* What the task asks *
Going down the listing below, print exactly each line from the one with "cores, capped at" up to and including the one with "match get_cpu_usage self machine with", and skip the rest.

........

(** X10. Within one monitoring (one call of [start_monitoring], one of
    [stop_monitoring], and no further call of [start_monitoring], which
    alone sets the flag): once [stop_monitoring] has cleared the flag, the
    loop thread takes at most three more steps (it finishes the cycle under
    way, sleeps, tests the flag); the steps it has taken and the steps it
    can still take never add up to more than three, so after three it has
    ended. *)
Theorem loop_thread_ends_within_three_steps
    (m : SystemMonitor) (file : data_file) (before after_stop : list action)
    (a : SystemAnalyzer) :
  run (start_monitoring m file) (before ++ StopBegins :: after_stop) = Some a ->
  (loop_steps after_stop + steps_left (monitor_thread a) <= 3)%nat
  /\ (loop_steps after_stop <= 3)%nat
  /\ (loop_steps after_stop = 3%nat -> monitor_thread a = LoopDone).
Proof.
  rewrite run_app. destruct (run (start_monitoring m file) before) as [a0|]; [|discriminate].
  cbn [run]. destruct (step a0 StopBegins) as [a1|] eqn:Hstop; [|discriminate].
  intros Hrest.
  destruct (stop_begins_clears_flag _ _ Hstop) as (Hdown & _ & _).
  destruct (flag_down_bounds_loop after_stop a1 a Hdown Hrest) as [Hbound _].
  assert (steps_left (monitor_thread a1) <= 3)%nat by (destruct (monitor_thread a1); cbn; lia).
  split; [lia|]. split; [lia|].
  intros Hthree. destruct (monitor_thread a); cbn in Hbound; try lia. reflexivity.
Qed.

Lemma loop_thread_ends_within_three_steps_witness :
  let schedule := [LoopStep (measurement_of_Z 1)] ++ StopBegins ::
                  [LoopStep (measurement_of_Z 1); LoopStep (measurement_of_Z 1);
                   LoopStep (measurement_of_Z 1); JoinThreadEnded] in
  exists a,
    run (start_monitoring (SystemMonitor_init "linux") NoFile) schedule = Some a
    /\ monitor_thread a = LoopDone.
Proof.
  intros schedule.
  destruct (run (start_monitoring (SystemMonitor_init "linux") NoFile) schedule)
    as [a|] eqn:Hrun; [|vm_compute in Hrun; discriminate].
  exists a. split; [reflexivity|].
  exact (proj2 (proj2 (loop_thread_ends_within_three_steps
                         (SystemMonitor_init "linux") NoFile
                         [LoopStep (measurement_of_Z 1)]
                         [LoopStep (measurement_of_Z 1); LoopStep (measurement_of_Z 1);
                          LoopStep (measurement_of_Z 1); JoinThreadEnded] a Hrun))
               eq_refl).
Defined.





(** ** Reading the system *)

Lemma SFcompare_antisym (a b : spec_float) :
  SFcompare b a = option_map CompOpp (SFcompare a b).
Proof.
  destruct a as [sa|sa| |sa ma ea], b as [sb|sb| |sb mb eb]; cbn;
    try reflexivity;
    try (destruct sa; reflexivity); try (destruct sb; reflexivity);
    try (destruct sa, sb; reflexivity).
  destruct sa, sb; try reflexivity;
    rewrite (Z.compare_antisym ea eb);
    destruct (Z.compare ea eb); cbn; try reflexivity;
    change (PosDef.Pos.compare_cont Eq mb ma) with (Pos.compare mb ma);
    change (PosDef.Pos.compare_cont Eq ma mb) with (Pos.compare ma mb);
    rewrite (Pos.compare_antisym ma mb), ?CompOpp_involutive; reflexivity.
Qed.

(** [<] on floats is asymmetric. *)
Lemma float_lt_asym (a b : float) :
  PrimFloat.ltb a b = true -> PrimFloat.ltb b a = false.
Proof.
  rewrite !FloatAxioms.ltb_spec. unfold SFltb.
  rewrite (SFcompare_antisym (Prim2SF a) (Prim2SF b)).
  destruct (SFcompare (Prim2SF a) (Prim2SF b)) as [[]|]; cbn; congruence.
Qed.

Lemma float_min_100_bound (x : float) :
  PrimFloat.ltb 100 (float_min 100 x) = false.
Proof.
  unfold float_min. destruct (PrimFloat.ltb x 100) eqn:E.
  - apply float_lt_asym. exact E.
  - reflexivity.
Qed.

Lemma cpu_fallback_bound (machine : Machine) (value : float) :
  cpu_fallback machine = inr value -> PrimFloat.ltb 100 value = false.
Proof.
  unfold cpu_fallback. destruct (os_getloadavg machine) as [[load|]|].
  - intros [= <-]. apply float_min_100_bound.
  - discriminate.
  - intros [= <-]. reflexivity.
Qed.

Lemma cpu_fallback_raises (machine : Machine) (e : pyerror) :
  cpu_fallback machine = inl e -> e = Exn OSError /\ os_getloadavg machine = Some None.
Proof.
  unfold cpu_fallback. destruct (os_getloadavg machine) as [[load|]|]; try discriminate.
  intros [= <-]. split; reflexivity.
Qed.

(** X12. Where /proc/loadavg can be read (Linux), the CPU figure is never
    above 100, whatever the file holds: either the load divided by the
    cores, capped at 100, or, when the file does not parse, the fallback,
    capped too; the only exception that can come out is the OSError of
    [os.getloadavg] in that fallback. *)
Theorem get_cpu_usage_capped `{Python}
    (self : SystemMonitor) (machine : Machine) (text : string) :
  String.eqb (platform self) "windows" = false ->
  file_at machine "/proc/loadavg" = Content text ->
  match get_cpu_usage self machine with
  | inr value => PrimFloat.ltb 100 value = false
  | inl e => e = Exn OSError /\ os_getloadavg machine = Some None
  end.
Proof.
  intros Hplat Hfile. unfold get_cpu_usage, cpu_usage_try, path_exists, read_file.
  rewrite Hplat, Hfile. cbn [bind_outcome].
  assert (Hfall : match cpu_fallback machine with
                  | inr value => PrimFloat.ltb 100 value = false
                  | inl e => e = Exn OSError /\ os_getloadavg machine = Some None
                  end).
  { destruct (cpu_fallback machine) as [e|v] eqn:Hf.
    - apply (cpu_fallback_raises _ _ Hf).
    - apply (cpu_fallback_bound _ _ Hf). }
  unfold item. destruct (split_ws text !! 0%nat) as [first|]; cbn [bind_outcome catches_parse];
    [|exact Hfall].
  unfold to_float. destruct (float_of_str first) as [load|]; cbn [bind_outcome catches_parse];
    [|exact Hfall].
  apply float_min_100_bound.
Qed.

........

* Solution for this problem *
    cores, capped at 100, or, when the file does not parse, the fallback,
    capped too; the only exception that can come out is the OSError of
    [os.getloadavg] in that fallback. *)
Theorem get_cpu_usage_capped `{Python}
    (self : SystemMonitor) (machine : Machine) (text : string) :
  String.eqb (platform self) "windows" = false ->
  file_at machine "/proc/loadavg" = Content text ->
  match get_cpu_usage self machine with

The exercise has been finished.